Palmyra is one of the Northern Line Islands (southeast of Kingman Reef and north of Kiribati Line Islands), located almost due south of the Hawaiian Islands, roughly one-third of the way between Hawaii and American Samoa. The nearest continent is almost 5400 km (3350 mi) to the northeast. The atoll is 4.6 sq mi (12 km2), and it is located in the equatorial Northern Pacific Ocean. Its 9 mi (14 km) of coastline has one anchorage known as West Lagoon.

The atoll consists of an extensive reef, two shallow lagoons, and some 50 sand and reef-rock islets and bars covered with vegetation—mostly Coconut trees, Scaevola, and tall Pisonia trees.

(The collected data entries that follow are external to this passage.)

(** * Subscription lifecycle and billing-period reconciliation

    A shallow embedding of the serverless billing handlers of the
    restaurant-loyalty dashboard: the plan hierarchy used by the
    change-plan handler, the period calculator of the webhook function,
    the invoice persister, and the user-initiated transition handlers
    (create-payment, change-plan, cancel-subscription and the three
    reactivate-subscription variants).

    Conventions.
    - JavaScript strings are [string]; a field that may be [undefined] or
      [null] is an [option].
    - Remote (Stripe) timestamps are Unix seconds, as [Z].  The local store
      keeps ISO-8601 strings produced by
      [new Date(sec * 1000).toISOString()]; a stored timestamp is modelled
      by the millisecond count that the ISO string denotes.
    - Monetary amounts are JavaScript numbers holding integers in minor
      currency units, as [Z].
    - An invocation reads the clock once: every [new Date()] of one
      invocation is the same instant [now].
    - Plan names inherited from [Object.prototype] (["constructor"], ...)
      are outside the model of [PLAN_HIERARCHY]. *)

From Stdlib Require Import ZArith String List Bool Lia.
Import ListNotations.
Local Open Scope string_scope.
Local Open Scope list_scope.
Local Open Scope Z_scope.

(* ===================================================================== *)
(** * Part I. Definitions *)
(* ===================================================================== *)

(** ** JavaScript helpers *)

(** [a === b] on strings. *)
Notation "a === b" := (String.eqb a b) (at level 70, no associativity).
(** [a !== b] on strings. *)
Notation "a !== b" := (negb (String.eqb a b)) (at level 70, no associativity).

(** Truthiness of a possibly-undefined string: [undefined], [null] and the
    empty string are falsy. *)
Definition truthy (v : option string) : bool :=
  match v with
  | Some s => s !== ""
  | None => false
  end.

(** Truthiness of a possibly-undefined number: [undefined], [null] and [0]
    are falsy. *)
Definition truthyZ (v : option Z) : bool :=
  match v with
  | Some n => negb (n =? 0)
  | None => false
  end.

(** [a || b] on possibly-undefined strings. *)
Definition js_or (a b : option string) : option string :=
  if truthy a then a else b.

(** [a || b] on possibly-undefined numbers. *)
Definition js_orZ (a b : option Z) : option Z :=
  if truthyZ a then a else b.

(** [a ?? b]: only [undefined] and [null] fall through. *)
Definition nullish {A : Type} (a : option A) (b : option A) : option A :=
  match a with
  | Some _ => a
  | None => b
  end.

(** [a ?? d] with a defined default. *)
Definition nullish_def {A : Type} (a : option A) (d : A) : A :=
  match a with
  | Some x => x
  | None => d
  end.

(** [Math.ceil(a / b)] for integers [a] and positive [b]. *)
Definition ceil_div (a b : Z) : Z := - ((- a) / b).

(** [1000 * 60 * 60 * 24] *)
Definition MS_PER_DAY : Z := 1000 * 60 * 60 * 24.

(** A thrown JavaScript [Error]; handlers only read its [message]. *)
Inductive Exn := Error (message : string).

Definition message_of (e : Exn) : string :=
  match e with Error m => m end.

(** ** Dates

    A [Date] holds an instant at most 8.64e15 milliseconds from the epoch;
    built from a number beyond that it is an invalid date, and
    [toISOString] of an invalid date throws [RangeError: Invalid time
    value].  An ISO string is modelled by the instant it spells. *)

Definition MAX_TIME : Z := 8640000000000000.

Definition Date_valid (ms : Z) : bool :=
  (- MAX_TIME <=? ms) && (ms <=? MAX_TIME).

(** [new Date(ms).toISOString()] *)
Definition toISOString (ms : Z) : Exn + Z :=
  if Date_valid ms then inr ms else inl (Error "Invalid time value").

(** ** Lookups in object literals

    The code keeps its small tables as object literals and reads them as
    [table[key] || fallback].  For a key the literal does not list, the
    lookup is [undefined] and the fallback is taken, unless the key is one
    of the names every object inherits from [Object.prototype]: then the
    lookup yields the inherited member, which is truthy, and the fallback
    is not taken.  The tables below are modelled on the keys that are not
    inherited names; the properties that depend on a lookup say so. *)

Definition Object_prototype_names : list string :=
  ["constructor"; "__defineGetter__"; "__defineSetter__"; "hasOwnProperty";
   "__lookupGetter__"; "__lookupSetter__"; "isPrototypeOf";
   "propertyIsEnumerable"; "toString"; "valueOf"; "__proto__";
   "toLocaleString"].

(** The key names a member of [Object.prototype]. *)
Definition inherited (k : string) : bool :=
  existsb (String.eqb k) Object_prototype_names.

(** ** Plan hierarchy resolver (change-plan and preview-plan-change) *)

(** The four plan types of the data model. *)
Inductive Plan := Trial | Monthly | Semiannual | Annual.

Definition plan_name (p : Plan) : string :=
  match p with
  | Trial => "trial"
  | Monthly => "monthly"
  | Semiannual => "semiannual"
  | Annual => "annual"
  end.

(** [const PLAN_HIERARCHY = { 'trial': 0, 'monthly': 1, 'semiannual': 2,
    'annual': 3 }], as a lookup that is [undefined] elsewhere (for a key
    that is not [inherited]). *)
Definition PLAN_HIERARCHY (k : string) : option Z :=
  if k === "trial" then Some 0
  else if k === "monthly" then Some 1
  else if k === "semiannual" then Some 2
  else if k === "annual" then Some 3
  else None.

(** [PLAN_HIERARCHY[k] || 0], for a key that is not [inherited]; for an
    inherited name the code gets a function, and both of its comparisons
    with a level are false. *)
Definition plan_level (k : string) : Z :=
  nullish_def (js_orZ (PLAN_HIERARCHY k) (Some 0)) 0.

(** [const isUpgrade = newPlanLevel > currentPlanLevel] *)
Definition isUpgrade (current target : string) : bool :=
  plan_level target >? plan_level current.

(** [const isDowngrade = newPlanLevel < currentPlanLevel], as in the
    preview handler. *)
Definition isDowngrade (current target : string) : bool :=
  plan_level target <? plan_level current.

(** The four-way disjunction computed by both handlers. *)
Definition hasIntervalChange (current target : string) : bool :=
  ((current === "monthly") && (target !== "monthly")) ||
  ((current !== "monthly") && (target === "monthly")) ||
  ((current === "semiannual") && (target === "annual")) ||
  ((current === "annual") && (target === "semiannual")).

(** [const isDowngrade = newPlanLevel < currentPlanLevel &&
    !hasIntervalChange], as in the change-plan handler after the remote
    update. *)
Definition isDeferredDowngrade (current target : string) : bool :=
  (plan_level target <? plan_level current) &&
  negb (hasIntervalChange current target).

(** ** Remote (Stripe) objects *)

(** Metadata maps are small string-keyed objects. *)
Definition Metadata := list (string * string).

The islets of the atoll are mostly connected. Sand Island and the two Home Islets in the west and Barren Island in the east are not. The largest island is Cooper Island in the north, followed by Kaula Island in the south. The northern arch of islets is formed by Strawn Island, Cooper Island (or Cooper-Meng Island since former Cooper and Meng Islands were joined in 1940), Aviation Island, Quail Island, Whippoorwill Island, followed in the east by Eastern Island, Papala Island and Pelican Island, and in the south by Bird Island, Holei Island, Engineer Island, Tanager Island, Marine Island, Kaula Island, Paradise Island, the Home Islets and Sand Island (clockwise).


Average annual rainfall is approximately 175 in (4,400 mm) per year. Daytime temperatures average 85 °F (29 °C) year round.

Political status

Palmyra is an incorporated territory of the United States (the only such territory in existence since 1959), meaning that it is subject to all provisions of the U.S. Constitution and is permanently under American sovereignty. However, since Palmyra is also an unorganized territory, there is no Act of Congress specifying how Palmyra should be governed. Palmyra has no permanent residents; however, in 2004 accommodations were built to support a small number of temporary inhabitants.

The only relevant federal law simply gives the President the authority to administer Palmyra as directed, or via the United States District Court for the District of Hawaii (Hawaii Omnibus Act, Pub. L. 86–624, July 12, 1960, 74 Stat. 411).[4]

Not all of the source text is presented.